On August 13, Sheikh Khalifa bin Zayed Al Nahyan, President of the United Arab Emirates, issued Emiri Decree Number 2 of 2018, amending Federal Decree-Law no. (5) of 2012, the 2012 UAE Cybercrimes Law.  Decree Number 2 revises only Articles 26, 28, and 42 of the 2012 law.

Here are the provisions of Articles 26, 28, and 42 and the 2018 amendments thereto:

  • Article 26: This Article criminalizes “establish[ing], manag[ing] or run[ning] a website or publishes information on the computer network or information technology means for the interest of a terrorist group or any unauthorized group, association, organization, or body with the intent to facilitate communication with their leaders or members or attract new members, or to promote or praise their ideas, finance their activities or provide actual assistance thereof or for the purpose of publishing methods for manufacturing incendiary devices or explosives or any other devices used in terrorism acts.”  The 2012 version set the penalties for an Article 26 violation at imprisonment for a period of at least five years and a fine not less than Dh 1,000,000  (US$272,294) and not more than Dh 2,000,000 (US$544,588).  The 2018 amendment increases those penalties to imprisonment of at least 10 years and not more than 25 years and a fine not less than Dh2,000,000 and not in excess of Dh4,000,000 (US$1,089,176).
  • The Article 26 amendments also criminalize establishing, managing or running a website or publishes information on a computer network or information technology means with the aim to incite hate details, and sets the penalty at imprisonment for not more than five years and a fine of not less than Dh500,000 (US$136,147) and not in excess of Dh1,000,000 (US$272,294).
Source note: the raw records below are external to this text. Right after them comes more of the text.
(* ===== verification/BatchExec.v ===== *)
(** * The goroutines of a batch

    The concurrent part of [ExecuteBatch] (parallelpool.go): the loop that
    launches one goroutine per transaction, the semaphore that bounds how many
    run at once, the buffered channel of results, and the loop that collects
    them and takes what succeeded out of the pool, one result at a time.  A
    state is what the goroutines share, the pool included; a step is one action
    of one of them.  [ExecuteBatch] of ParallelPool.v is the execution without
    goroutines, in an order that it is given. *)

From S2P Require Import Prelude GoSort TxTypes Signers ParallelList PoolParts StateInterface.
From S2P Require Import ParallelPool PoolBatches PoolInvariant PoolExecution PoolTheorems.

(** ** Steps *)

(** [txResult] *)
Record txResult : Type := MkResult { txHash : Hash; res_err : option signer_error }.

Record exec_state (St : Type) : Type := MkExec {
  (** the transactions that the launching loop has still to visit *)
  to_launch : list Transaction;
  (** the goroutines at work, each holding a slot of the semaphore *)
  running : list Transaction;
  (** how many have sent their result and have not yet given the slot back *)
  releasing : nat;
  (** [resultCh], oldest first *)
  resultCh : list txResult;
  (** the counter of the collecting loop *)
  received : nat;
  executedTxs : list Hash;
  failedTxs : gmap Hash signer_error;
  (** the pool, which the collecting loop changes *)
  pool : ParallelPool St
}.
Arguments MkExec {St}. Arguments to_launch {St}. Arguments running {St}. Arguments releasing {St}.
Arguments resultCh {St}. Arguments received {St}. Arguments executedTxs {St}. Arguments failedTxs {St}. Arguments pool {St}.

Definition exec_init {St} (batch : list Transaction) (p : ParallelPool St) : exec_state St :=
  MkExec batch [] 0 [] 0 [] ∅ p.

Section Steps.
Context {St : Type} `{AccountState St}.
Context (types_Sender : Transaction → result signer_error Address).
(** [runtime.NumCPU()], the capacity of the semaphore; [len(batch.Transactions)], the
    capacity of the channel and the bound of the collecting loop; and the state. *)
Context (NumCPU capacity : nat) (stateDB : St).

(** What the goroutine of a transaction sends. *)
Definition goroutine (tx : Transaction) : txResult :=
  MkResult (Tx.Hash_ tx) (match execute_tx types_Sender stateDB tx with Err err => Some err | Ok _ => None end).

(** The body of the collecting loop. *)
Definition collect (r : txResult) (s : exec_state St) : exec_state St :=
  match res_err r with
  | Some err =>
      MkExec (to_launch s) (running s) (releasing s) (resultCh s) (S (received s)) (executedTxs s)
        (<[txHash r := err]> (failedTxs s)) (pool s)
  | None =>
      MkExec (to_launch s) (running s) (releasing s) (resultCh s) (S (received s)) (executedTxs s ++ [txHash r])
        (failedTxs s) (removeTx types_Sender (pool s) (txHash r))
  end.

Inductive exec_step : exec_state St → exec_state St → Prop :=
  | exec_launch tx rest run rel ch n ex fl p :
      (length run + rel < NumCPU)%nat →
      exec_step (MkExec (tx :: rest) run rel ch n ex fl p) (MkExec rest (run ++ [tx]) rel ch n ex fl p)
  | exec_send launch run1 tx run2 rel ch n ex fl p :
      (length ch < capacity)%nat →
      exec_step (MkExec launch (run1 ++ tx :: run2) rel ch n ex fl p)
        (MkExec launch (run1 ++ run2) (S rel) (ch ++ [goroutine tx]) n ex fl p)
  | exec_release launch run rel ch n ex fl p :
      exec_step (MkExec launch run (S rel) ch n ex fl p) (MkExec launch run rel ch n ex fl p)
  | exec_collect run rel r ch n ex fl p :
      (n < capacity)%nat →
      exec_step (MkExec [] run rel (r :: ch) n ex fl p) (collect r (MkExec [] run rel ch n ex fl p)).

(** Both loops are over. *)
Definition exec_done (s : exec_state St) : Prop := to_launch s = [] ∧ received s = capacity.

(** Where each transaction is: still to launch, at work, its result in the channel
    ([sent]), or collected ([got], in this order); the pool and what was recorded are
    what collecting [got] one by one makes of them. *)
Record exec_at (batch : list Transaction) (p0 : ParallelPool St) (s : exec_state St) (sent got : list Transaction) : Prop := {
  ea_perm : to_launch s ++ running s ++ sent ++ got ≡ₚ batch;
  ea_slots : (length (running s) + releasing s <= NumCPU)%nat;
  ea_channel : resultCh s = map goroutine sent;
  ea_received : received s = length got;
  ea_pool : (pool s, executedTxs s) = fold_left (collect_one types_Sender stateDB) got (p0, []);
  ea_failed h : is_Some (failedTxs s !! h) ↔ ∃ tx, tx ∈ got ∧ Tx.Hash_ tx = h ∧ is_ok (types_Sender tx) = false
}.

Definition exec_inv batch p0 s : Prop := ∃ sent got, exec_at batch p0 s sent got.

(** What is left to do. *)
Definition exec_measure (s : exec_state St) : nat :=
  4 * length (to_launch s) + 3 * length (running s) + releasing s + length (resultCh s).

Lemma exec_step_measure s s' : exec_step s s' → (exec_measure s' + 1 = exec_measure s)%nat.
Proof.
  unfold exec_measure. destruct 1 as [| | |run rel r ch n ex fl p]; cbn [to_launch running releasing resultCh length]; rewrite ?length_app; cbn [length]; try lia.
  unfold collect. destruct (res_err r); cbn; lia.
Qed.

Lemma goroutine_err tx :
  res_err (goroutine tx) = match types_Sender tx with Err err => Some err | Ok _ => None end.
Proof. unfold goroutine, execute_tx. by destruct (types_Sender tx). Qed.

Lemma collect_at batch p0 run rel ch n ex fl p tx sent got :
  exec_at batch p0 (MkExec [] run rel (goroutine tx :: ch) n ex fl p) (tx :: sent) got →
  exec_at batch p0 (collect (goroutine tx) (MkExec [] run rel ch n ex fl p)) sent (got ++ [tx]).
Proof.
  intros [Hp Hs Hc Hr Hpool Hf]. cbn in *. injection Hc as Hc. subst n.
  assert (Hfold : fold_left (collect_one types_Sender stateDB) (got ++ [tx]) (p0, []) = collect_one types_Sender stateDB (p, ex) tx)
    by (rewrite fold_left_app, <- Hpool; done).
  assert (Hbag : run ++ sent ++ got ++ [tx] ≡ₚ batch) by (rewrite <- Hp; solve_Permutation).
  unfold collect. rewrite goroutine_err. unfold collect_one, execute_tx in Hfold.
  destruct (types_Sender tx) as [from|err] eqn:Hsend; split; cbn; try done; rewrite ?length_app; cbn; try lia; try (by rewrite Hfold).
  - intros h. rewrite Hf. split; [intros (t & Ht & ?); exists t; split; [apply elem_of_app; by left|done]|].
    intros (t & [Ht|Ht%list_elem_of_singleton]%elem_of_app & Hh & Hok); [by exists t|]. subst t. by rewrite Hsend in Hok.
  - intros h. destruct (decide (Tx.Hash_ tx = h)) as [<-|Hne].
    + rewrite lookup_insert_eq. split; [|by eexists]. intros _. exists tx. split; [apply elem_of_app; right; by left|]. by rewrite Hsend.
    + rewrite lookup_insert_ne by done. rewrite Hf. split; [intros (t & Ht & ?); exists t; split; [apply elem_of_app; by left|done]|].
      intros (t & [Ht|Ht%list_elem_of_singleton]%elem_of_app & Hh & Hok); [by exists t|]. congruence.
Qed.

Lemma exec_step_inv batch p0 s s' : exec_step s s' → exec_inv batch p0 s → exec_inv batch p0 s'.
Proof.
  destruct 1 as [tx rest run rel ch n ex fl p Hlt|launch run1 tx run2 rel ch n ex fl p Hlt|launch run rel ch n ex fl p|run rel r ch n ex fl p Hlt];
    intros (sent & got & Hat).
  - exists sent, got. destruct Hat; split; cbn in *; try done; [rewrite <- ea_perm0; solve_Permutation|rewrite length_app; cbn; lia].
  - exists (sent ++ [tx]), got. destruct Hat; split; cbn in *; try done; [rewrite <- ea_perm0; solve_Permutation|rewrite length_app in *; cbn in *; lia|].
    by rewrite map_app, <- ea_channel0.
  - exists sent, got. destruct Hat; split; cbn in *; try done. lia.
  - pose proof Hat as [_ _ Hc _ _ _]. cbn in Hc. destruct sent as [|tx sent]; [done|]. injection Hc as -> ->. exists sent, (got ++ [tx]). by apply collect_at.
Qed.

Lemma exec_init_inv batch p : exec_inv batch p (exec_init batch p).
Proof.
  exists [], []. split; cbn; [by rewrite app_nil_r|lia|done|done|done|]. intros h. rewrite lookup_empty. split; [by intros []|].
  intros (tx & Hin & _). by apply elem_of_nil in Hin.
Qed.
End Steps.

Section Runs.
Context {St : Type} `{AccountState St}.
Context (types_Sender : Transaction → result signer_error Address).
Context (NumCPU : nat) (stateDB : St) (batch : list Transaction) (p : ParallelPool St).

Abbreviation step := (exec_step types_Sender NumCPU (length batch) stateDB).
Abbreviation inv_ := (exec_inv types_Sender NumCPU stateDB batch p).

Lemma exec_reach_inv s : rtc step (exec_init batch p) s → inv_ s.
Proof.
  intros Hr. pose proof (exec_init_inv types_Sender NumCPU stateDB batch p) as Hi.
  induction Hr as [|? ? ? Hs _ IH]; [done|]. by eapply IH, exec_step_inv.
Qed.

Lemma exec_steps_measure n s s' : nsteps step n s s' → (exec_measure s' + n = exec_measure s)%nat.
Proof.
  induction 1 as [|n x y z Hs _ IH]; [lia|]. apply exec_step_measure in Hs. lia.
Qed.

Lemma exec_at_len s sent got :
  exec_at types_Sender NumCPU stateDB batch p s sent got →
  (length (to_launch s) + length (running s) + length (resultCh s) + received s = length batch)%nat.
Proof. intros [Hp _ Hc Hr _ _]. rewrite <- Hp, Hc, Hr, !length_app, length_map. lia. Qed.

Lemma exec_progress s :
  (1 <= NumCPU)%nat → inv_ s → exec_done (length batch) s ∨ ∃ s', step s s'.
Proof.
  intros HN (sent & got & Hat). pose proof (exec_at_len s sent got Hat) as Hlen. destruct Hat as [_ Hslots _ _ _ _].
  destruct s as [launch run rel ch n ex fl q]. cbn in *. destruct run as [|tx run].
  - destruct rel as [|rel]; [|right; eexists; by apply exec_release]. destruct launch as [|tx launch].
    + destruct ch as [|r ch]; [left; split; cbn in *; [done|lia]|right]. eexists. apply exec_collect. cbn in *. lia.
    + right. eexists. apply exec_launch. cbn. lia.
  - right. eexists. apply (exec_send _ _ _ _ launch [] tx run). cbn in *. lia.
Qed.

(** Executing a batch cannot deadlock and ends: with at least one slot in the
    semaphore, from every state that the goroutines reach either both loops are
    over or some goroutine can act, never more goroutines run than there are
    slots, and after at most four actions per transaction there is none left. *)
Theorem batch_execution_terminates s n :
  (1 <= NumCPU)%nat → nsteps step n (exec_init batch p) s →
  (exec_done (length batch) s ∨ ∃ s', step s s') ∧ (length (running s) <= NumCPU)%nat ∧ (n <= 4 * length batch)%nat.
Proof.
  intros HN Hn. assert (inv_ s) as Hinv by (apply exec_reach_inv; by eapply rtc_nsteps_2).
  split_and!.
  - by apply exec_progress.
  - destruct Hinv as (sent & got & Hat). destruct Hat. lia.
  - pose proof (exec_steps_measure _ _ _ Hn) as Hm. unfold exec_measure in Hm at 2. cbn in Hm. lia.
Qed.

(** C40: whatever the goroutines do, an execution of a batch that runs to its end
    leaves the pool as executing the transactions one after the other does: the loop
    has received one result per transaction and none is left in the channel, the pool
    is that of the sequential [ExecuteBatch], the hashes that are returned are the
    sequential ones, in some order, and [failedTxs] has exactly the hashes of the
    transactions whose sender is not recovered. *)
Theorem batch_execution_sequential (StateAt : Hash → option St) head batchID s :
  StateAt (Root head) = Some stateDB →
  rtc (exec_step types_Sender NumCPU (length batch) stateDB) (exec_init batch p) s → exec_done (length batch) s →
  received s = length batch ∧ resultCh s = [] ∧ running s = [] ∧
  ∃ hs, ExecuteBatch types_Sender StateAt head batch p (MkTxBatch batch batchID) = (pool s, Some hs) ∧
    executedTxs s ≡ₚ hs ∧
    ∀ h, is_Some (failedTxs s !! h) ↔ ∃ tx, tx ∈ batch ∧ Tx.Hash_ tx = h ∧ is_ok (types_Sender tx) = false.
Proof.
  intros Hst Hr [Hl Hc]. destruct (exec_reach_inv s Hr) as (sent & got & Hat). pose proof (exec_at_len s sent got Hat) as Hlen.
  destruct Hat as [Hp _ Hch Hrec Hpool Hf]. rewrite Hl in *. cbn [length app] in *.
  assert (running s = []) as Hrun by (apply length_zero_iff_nil; lia). assert (resultCh s = []) as Hres by (apply length_zero_iff_nil; lia).
  rewrite Hres in Hch. symmetry in Hch. apply map_eq_nil in Hch as ->. rewrite Hrun in Hp. cbn in Hp. split_and!; [done..|].
  rewrite collect_split in Hpool. injection Hpool as Hq Hex. cbn in Hex. exists (executed types_Sender batch). split_and!.
  - unfold ExecuteBatch. cbn [Transactions]. destruct (Z.eqb_spec (len batch) 0) as [H0|_].
    + apply len_zero_iff in H0. rewrite H0 in Hp |- *. apply Permutation_nil_r in Hp as ->. by rewrite Hq.
    + rewrite Hst, collect_split. cbn. rewrite Hq. assert (executed types_Sender batch ≡ₚ executed types_Sender got) as Hperm by by apply executed_perm.
      by rewrite (remove_all_perm types_Sender p _ _ Hperm).
  - rewrite Hex. by apply executed_perm.
  - intros h. rewrite Hf. by setoid_rewrite Hp.
Qed.
End Runs.

(** ** Concrete inputs *)

(** Two goroutines; the result of the second arrives first. *)
Definition ex_txs : list Transaction := [ex_plain; ex_tagged].
Abbreviation ex_step := (exec_step ex_sender 2 2 ex_state).
Abbreviation ex_goroutine := (goroutine ex_sender ex_state).

Definition ex_run_end : exec_state map_state :=
  MkExec [] [] 2 [] 2 [101; 100] ∅ (removeTx ex_sender (removeTx ex_sender ex_pool 101) 100).

Lemma ex_run : nsteps ex_step 6 (exec_init ex_txs ex_pool) ex_run_end.
Proof.
  eapply nsteps_l; [apply (exec_launch ex_sender 2 2 ex_state ex_plain [ex_tagged] []); cbn; lia|].
  eapply nsteps_l; [apply (exec_launch ex_sender 2 2 ex_state ex_tagged [] [ex_plain]); cbn; lia|].
  eapply nsteps_l; [apply (exec_send ex_sender 2 2 ex_state [] [ex_plain] ex_tagged []); cbn; lia|].
  eapply nsteps_l; [apply (exec_send ex_sender 2 2 ex_state [] [] ex_plain []); cbn; lia|].
  eapply nsteps_l; [apply (exec_collect ex_sender 2 2 ex_state [] 2 (ex_goroutine ex_tagged)); lia|].
  eapply nsteps_l; [apply (exec_collect ex_sender 2 2 ex_state [] 2 (ex_goroutine ex_plain) [] 1 [101] ∅ (removeTx ex_sender ex_pool 101)); lia|].
  constructor.
Qed.

Lemma batch_execution_terminates_witness :
  (length (running ex_run_end) <= 2)%nat ∧ (6 <= 4 * length ex_txs)%nat.
Proof.
  destruct (batch_execution_terminates ex_sender 2 ex_state ex_txs ex_pool ex_run_end 6) as (_ & H1 & H2);
    [lia|exact ex_run|]. split; [exact H1|exact H2].
Defined.

Lemma batch_execution_sequential_witness :
  (Stats ex_pool, map_len (all ex_pool)) = ((1, 0), 2) ∧ (Stats (pool ex_run_end), map_len (all (pool ex_run_end))) = ((0, 0), 0) ∧
  ∃ hs, ExecuteBatch ex_sender ex_stateAt (MkHeader 0 0) ex_txs ex_pool (MkTxBatch ex_txs 0) = (pool ex_run_end, Some hs) ∧
    executedTxs ex_run_end ≡ₚ hs ∧ hs = [100; 101].
Proof.
  split; [vm_compute; reflexivity|]. split; [vm_compute; reflexivity|].
  destruct (batch_execution_sequential ex_sender 2 ex_state ex_txs ex_pool ex_stateAt (MkHeader 0 0) 0 ex_run_end) as (_ & _ & _ & hs & Hrun & Hex & _);
    [reflexivity|eapply rtc_nsteps_2, ex_run|split; reflexivity|].
  exists hs. split; [exact Hrun|split; [exact Hex|]].
  assert (Hs : (ExecuteBatch ex_sender ex_stateAt (MkHeader 0 0) ex_txs ex_pool (MkTxBatch ex_txs 0)).2 = Some [100; 101]) by (vm_compute; reflexivity).
  rewrite Hrun in Hs. by injection Hs.
Defined.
In addition, for first-time offenders, a court may require an accused to be placed under electronic probation and monitoring, and prevent the accused from using information technology means during a period not more than the maximum penalty prescribed.
  • Article 28: This Article criminalizes “establish[ing], manag[ing] or run[ning] a website or uses information on the computer network or information technology means with intent to incite acts or publishes or transmits information, news or cartoon drawings or any other pictures which may endanger the national security and the higher interests of the State or afflicts its public order.” The 2012 version set the penalties for an Article 28 violation at temporary imprisonment and a fine not in excess of Dh 1,000,000.  The 2018 amendment adds to the intent clause a provisions addressing attacks on any member of the judicial court system.
  • Article 42: This Article authorizes a court to order deportation of a foreigner who is condemned in any of the crimes specified in the 2012 Law upon execution of the punishment adjudged.  The 2018 amendments provide that subject to the second paragraph of Article No. 121 of the UAE Penal Code, the court may order deportation of a foreigner who is convicted of any of the crimes specified in the 2018 amendments upon execution of the sentence adjudged.  Article 121 specifies that a court may order deportation for any felony or misdemeanor conviction and is sentenced to any term restricting the defendant’s freedom, but must order deportation “in crimes against honor.” It also permits a court to order deportation in lieu of sentencing the convicted defendant to a penalty restricting freedom applicable for misdemeanors.

These amendments reflect only relatively minor changes to the 2012 law, as to which one firm credited the UAE as “the first country in the Middle East to implement such a wide-ranging cyber crime law.”